There are two aspects to your concern; the “waste of time” and the impact on your kids’ health.
If you are concerned about helping your child make his/her time more productive, here are a few suggestions:
• Raise their awareness about how much time their social media is consuming. In this article from the Safe, Smart Social organization, Josh Ochs shares several great tips, including teaching self-moderation, not allowing devices at the dinner table, leading by example, creating a log and setting weekday limits. All of these five suggestions help kids to be more aware of their screen viewing habits and the time they are devoting to social media.
• Write and sign a personalized contract with your child that outlines rules for using the computer and mobile devices, including what s/he can download, what s/he can post, and consequences for inappropriate use. Parent-child contracts are not uncommon and templates are easy to find online. (link to the other question’s answer which deals with this in more detail)
• If you feel that more extreme action is in order, you can use one of the many blocking applications or tools. There are numerous solutions that block apps and/or web access, and some can be installed on your router or firewall so that they apply to all devices in your home.

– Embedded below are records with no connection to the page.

(** More bytes at the end only ever extend what a step did. *)
Lemma feed_once_app (buffer more : bytes) (x x1 : X) (rest : bytes) :
  feed_once buffer x = (FeedMore, rest, x1) -> feed_once (buffer ++ more) x = (FeedMore, rest ++ more, x1).
Proof.
  unfold feed_once, TCP_DATA_BASE_LEN, TCP_RTP_HEADER_LEN, MIN_RTP_HEADER_LEN.
  destruct (decide (length buffer < 2 + 12)%nat) as [|Hlen]; [done|]. rewrite length_app.
  destruct (decide (length buffer + length more < 2 + 12)%nat) as [|_]; [lia|].
  rewrite !app_nth1 by lia.
  destruct (_ <? _); [done|]. set (n := (Z.to_nat _ + 2)%nat).
  destruct (decide (length buffer < n)%nat); [done|].
  destruct (decide (length buffer + length more < n)%nat) as [|_]; [lia|].
  rewrite take_app_le, drop_app_le by lia. destruct (f _ x) as [[]]; naive_solver.
Qed.

Lemma feed_app (buffer more : bytes) (x : X) :
  feed_tcp_packets (buffer ++ more) x =
  match feed_tcp_packets buffer x with
  | Some (Done _, rest, x1) => feed_tcp_packets (rest ++ more) x1
  | _ => feed_tcp_packets (buffer ++ more) x
  end.
Proof.
  remember (length buffer) as n eqn:Hn. revert buffer x Hn.
  induction n as [n IH] using lt_wf_ind. intros buffer x ->. rewrite (feed_eq buffer).
  destruct (feed_once buffer x) as [[[r|] rest] x1] eqn:Hf.
  - destruct r as [[]| |]; try done. unfold feed_once in Hf. cases.
  - rewrite (feed_eq (buffer ++ more)). rewrite (feed_once_app _ _ _ _ _ Hf).
    pose proof (IH (length rest) (feed_once_more _ _ _ _ Hf) rest x1 eq_refl) as ->. 
    by destruct (feed_tcp_packets rest x1) as [[[[]] ]|].
Qed.

(** What the rest looks like once a call returns without error: nothing can be
    taken from it. *)
Lemma feed_stuck (buffer rest : bytes) (x x1 : X) :
  feed_tcp_packets buffer x = Some (Done tt, rest, x1) -> feed_tcp_packets rest x1 = Some (Done tt, rest, x1).
Proof.
  remember (length buffer) as n eqn:Hn. revert buffer x Hn.
  induction n as [n IH] using lt_wf_ind. intros buffer x ->. rewrite (feed_eq buffer).
  destruct (feed_once buffer x) as [[[r|] rest'] x'] eqn:Hf.
  - intros [= -> -> ->]. rewrite feed_eq. unfold feed_once in *. cases.
  - apply (IH (length rest') (feed_once_more _ _ _ _ Hf) rest' x' eq_refl).
Qed.

(** A callback that never refuses: the dispatcher. *)
Context (f_total : forall p x, (f p x).1 = Done tt).

Lemma feed_error_app (buffer more rest : bytes) (e : MediaError) (x x1 : X) :
  feed_tcp_packets buffer x = Some (Failed e, rest, x1) ->
  feed_tcp_packets (buffer ++ more) x = Some (Failed e, rest, x1).
Proof.
  remember (length buffer) as n eqn:Hn. revert buffer x Hn.
  induction n as [n IH] using lt_wf_ind. intros buffer x ->. rewrite (feed_eq buffer), (feed_eq (buffer ++ more)).
  destruct (feed_once buffer x) as [[[r|] rest'] x'] eqn:Hf.
  - intros [= -> -> ->]. unfold feed_once in Hf.
    destruct (decide (length buffer < TCP_DATA_BASE_LEN)%nat); [done|].
    unfold TCP_DATA_BASE_LEN, TCP_RTP_HEADER_LEN, MIN_RTP_HEADER_LEN in *.
    destruct (_ <? _) eqn:Hbig.
    + simplify_eq. unfold feed_once, TCP_DATA_BASE_LEN, TCP_RTP_HEADER_LEN, MIN_RTP_HEADER_LEN.
      destruct (decide (length (buffer ++ more) < 2 + 12)%nat); [rewrite length_app in *; lia|].
      rewrite !app_nth1 by lia. by rewrite Hbig.
    + destruct (decide _); [done|]. exfalso. revert Hf.
      match goal with |- context [f ?p ?y] => pose proof (f_total p y); destruct (f p y) as [[]] end; naive_solver.
  - rewrite (feed_once_app _ _ _ _ _ Hf). apply (IH (length rest') (feed_once_more _ _ _ _ Hf) rest' x' eq_refl).
Qed.

Lemma feed_no_panic (buffer rest : bytes) (x x1 : X) :
  feed_tcp_packets buffer x <> Some (Panic, rest, x1).
Proof.
  remember (length buffer) as n eqn:Hn. revert buffer x Hn.
  induction n as [n IH] using lt_wf_ind. intros buffer x ->. rewrite (feed_eq buffer).
  destruct (feed_once buffer x) as [[[r|] rest'] x'] eqn:Hf.
  - intros [= -> -> ->]. unfold feed_once in Hf. destruct (decide _); [done|].
    destruct (_ <? _); [done|]. destruct (decide _); [done|]. revert Hf.
    match goal with |- context [f ?p ?y] => pose proof (f_total p y); destruct (f p y) as [[]] end; naive_solver.
  - apply (IH (length rest') (feed_once_more _ _ _ _ Hf) rest' x' eq_refl).
Qed.

Lemma feed_chunks_concat (chunks : list bytes) : forall buffer x,
  feed_tcp_packets buffer x = Some (Done tt, buffer, x) ->
  feed_chunks chunks buffer x = feed_tcp_packets (buffer ++ concat chunks) x.
Proof.
  induction chunks as [|c chunks IH]; intros buffer x Hst; simpl.
  - by rewrite app_nil_r.
  - rewrite (app_assoc buffer c). rewrite (feed_app (buffer ++ c)).
    destruct (feed_tcp_packets (buffer ++ c) x) as [[[[[]|e|] rest] x1]|] eqn:Hf.
    + apply IH. by eapply feed_stuck.
    + symmetry. by apply feed_error_app.
    + by apply feed_no_panic in Hf.
    + by apply feed_tcp_packets_total in Hf.
Qed.

(** The length-prefixed form of a packet, as the peer sends it. *)
Definition frame (p : bytes) : bytes :=
  Z.shiftr (Z.of_nat (length p)) 8 :: Z.land (Z.of_nat (length p)) 255 :: p.
Definition frame_ok (p : bytes) : Prop :=
  (MIN_RTP_HEADER_LEN <= length p)%nat /\ Z.of_nat (length p) <= MAX_LIMIT_RTP_PACKET_SIZE.
(** Bytes that do not yet hold a whole packet. *)
Definition announced (tail : bytes) : Z := u16_be (nth 0 tail 0) (nth 1 tail 0).
Definition incomplete (tail : bytes) : Prop :=
  (length tail < TCP_DATA_BASE_LEN)%nat \/
  (announced tail <= MAX_LIMIT_RTP_PACKET_SIZE /\
   (length tail < Z.to_nat (announced tail) + TCP_RTP_HEADER_LEN)%nat).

The American Academy of Pediatrics (AAP) approaches this health question saying that there is “considerable evidence” that a bedroom screen -- be it TV, phone or tablet -- “increases the risk for obesity, substance use, and exposure to sexual content.” AAP has these recommendations:
• Limit the amount of total screen time entertainment to <1 to 2 hours per day.
• Keep the TV and all Internet devices out of the child’s bedroom.
• Monitor what media children are using and accessing -- both Web sites and social media apps.
• Watch TV, movies, and videos together with your children and teenagers, and use this as a way of discussing important family values.
• Model active parenting by establishing a family home use plan for all media. As part of the plan, enforce a mealtime and bedtime “curfew” for media devices and cell phones. Establish reasonable but firm rules about cell phones, texting, Internet, and social media use.
The American Academy of Pediatrics takes these concerns very seriously, and even advises pediatricians to take a more detailed media history with children or teenagers who demonstrate aggressive behavior; are overweight or obese; use tobacco, alcohol, or other drugs; or have difficulties in school.